*** DATASET CONTENT Section Begins ***
(* ===== verification/ReconcileSpec.v ===== *)
(** * Daemon: what the reconcile loop promises

    Properties of Reconcile.v: the repair state machine the passes implement,
    what a pass may do to the node and when, that a broken node is repaired
    within a bounded number of passes and a healthy one left alone, that the
    plugin is started once, and that the loop is passes with waits between
    them. *)

From S2P Require Import Prelude GoStrings Driver DaemonConfig GoPath Shell Host Nvidia NodeAttributes.
From S2P Require Import Reconcile.

Open Scope Z_scope.
Implicit Types (pre tr : list (event host_sig)) (r : reconciler).

(* -------------------------------------------------------------------- *)
(** ** The repair machine *)

(** What the repair decisions are made on. *)
Record counters := Counters {
  n_everHealthy : bool;
  n_unhealthy : Z;
  n_transitional : Z;
  n_restarts : Z
}.
Definition counters_of r : counters :=
  Counters (r_everHealthy r) (r_unhealthy r) (r_transitional r) (r_restarts r).

(** What a status shows: nothing, or whether thunderd is healthy, enrolled
    and in transition. *)
Inductive observation := Unreadable | Observed (healthy enrolled transitional : bool).
Definition observe (status : result thunderStatus) : observation :=
  match status with
  | Ok s => Observed (nodeHealthy s) (enrolled s) (isTransitional s)
  | Err _ => Unreadable
  end.
Definition o_healthy (o : observation) : bool :=
  match o with Observed h _ _ => h | Unreadable => false end.
Definition o_enrolled (o : observation) : bool :=
  match o with Observed _ e _ => e | Unreadable => false end.
Definition o_transitional (o : observation) : bool :=
  match o with Observed _ _ t => t | Unreadable => false end.

(** A reinstall may follow a restart that failed in the same check. *)
Inductive action := LeaveAlone | Settle | Grace | Restart | Reinstall (restart_failed repaired : bool).

Definition settling (c : counters) (o : observation) : Prop :=
  o_transitional o = true ∧ n_transitional c < 30.
(** Enough checks failed for a repair: three in a row once the node has been
    healthy, one before. *)
Definition due (c : counters) : Prop :=
  (if n_everHealthy c then 3 else 1) ≤ n_unhealthy c + 1.
Definition restartable (c : counters) (o : observation) : Prop :=
  o_enrolled o = true ∧ n_restarts c < 2.
(** * Heads-Up Hold'Em trainer: a shallow embedding of [src/app.js]

    The definitions follow the script: the card and deck model, the hand
    evaluator, the equity estimator, the betting state machine, the
    starting-hand heuristic, the opponent's choice of action, the hand
    analysis and the end of the match.  The vocabulary of the statements
    comes next, then the properties: the deck, the evaluator, the
    heuristic, chip conservation, the preflop fold scenario, the split
    pot, street transitions and turn order, the opponent's callback and
    the pool of the equity estimator.  The further properties close the
    file: dealing and shuffling, the evaluator on every hand, cards and
    chips throughout a match, the estimator, the handlers that never
    throw, the betting round, the opponent's policy and the hand analysis.

    Conventions of the embedding.
    - A JavaScript array is a [list], index 0 first; [push] appends at the
      end and [pop] removes the last element.
    - [undefined] is [None]: an array slot or a looked-up value that may be
      [undefined] has an [option] type.
    - Chip amounts are JavaScript numbers.  They start as integers and are
      only added, subtracted, compared and halved, which binary64 does
      exactly on the dyadic values a match can produce; they are modelled
      as rationals [Q] with [==] for the numeric [===].
    - Hand strengths, equity estimates, pot odds and the values of
      [Math.random] are compared with decimal constants that are not
      dyadic: they are modelled on binary64 itself ([PrimFloat]).
    - [Math.random] is an explicit argument (an oracle) of every function
      that draws from it.
    - The rendering ([updateDisplay], [messageSpan]) reads the game state
      and does not write to it; it is left out.  Of [performAnalysis] and
      [showEnd], which do not write to it either, the text they compose is
      modelled as data. *)

From Stdlib Require Import ZArith QArith Qminmax List Bool Lia Lqa Permutation.
From Stdlib Require Import Floats.
Import ListNotations.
*** DATASET CONTENT Section Ends ***
- REQUIREMENT:
Return only those lines of the records that contain the string "left".

- TASK OUTPUT:
    within a bounded number of passes and a healthy one left alone, that the
      and does not write to it; it is left out.  Of [performAnalysis] and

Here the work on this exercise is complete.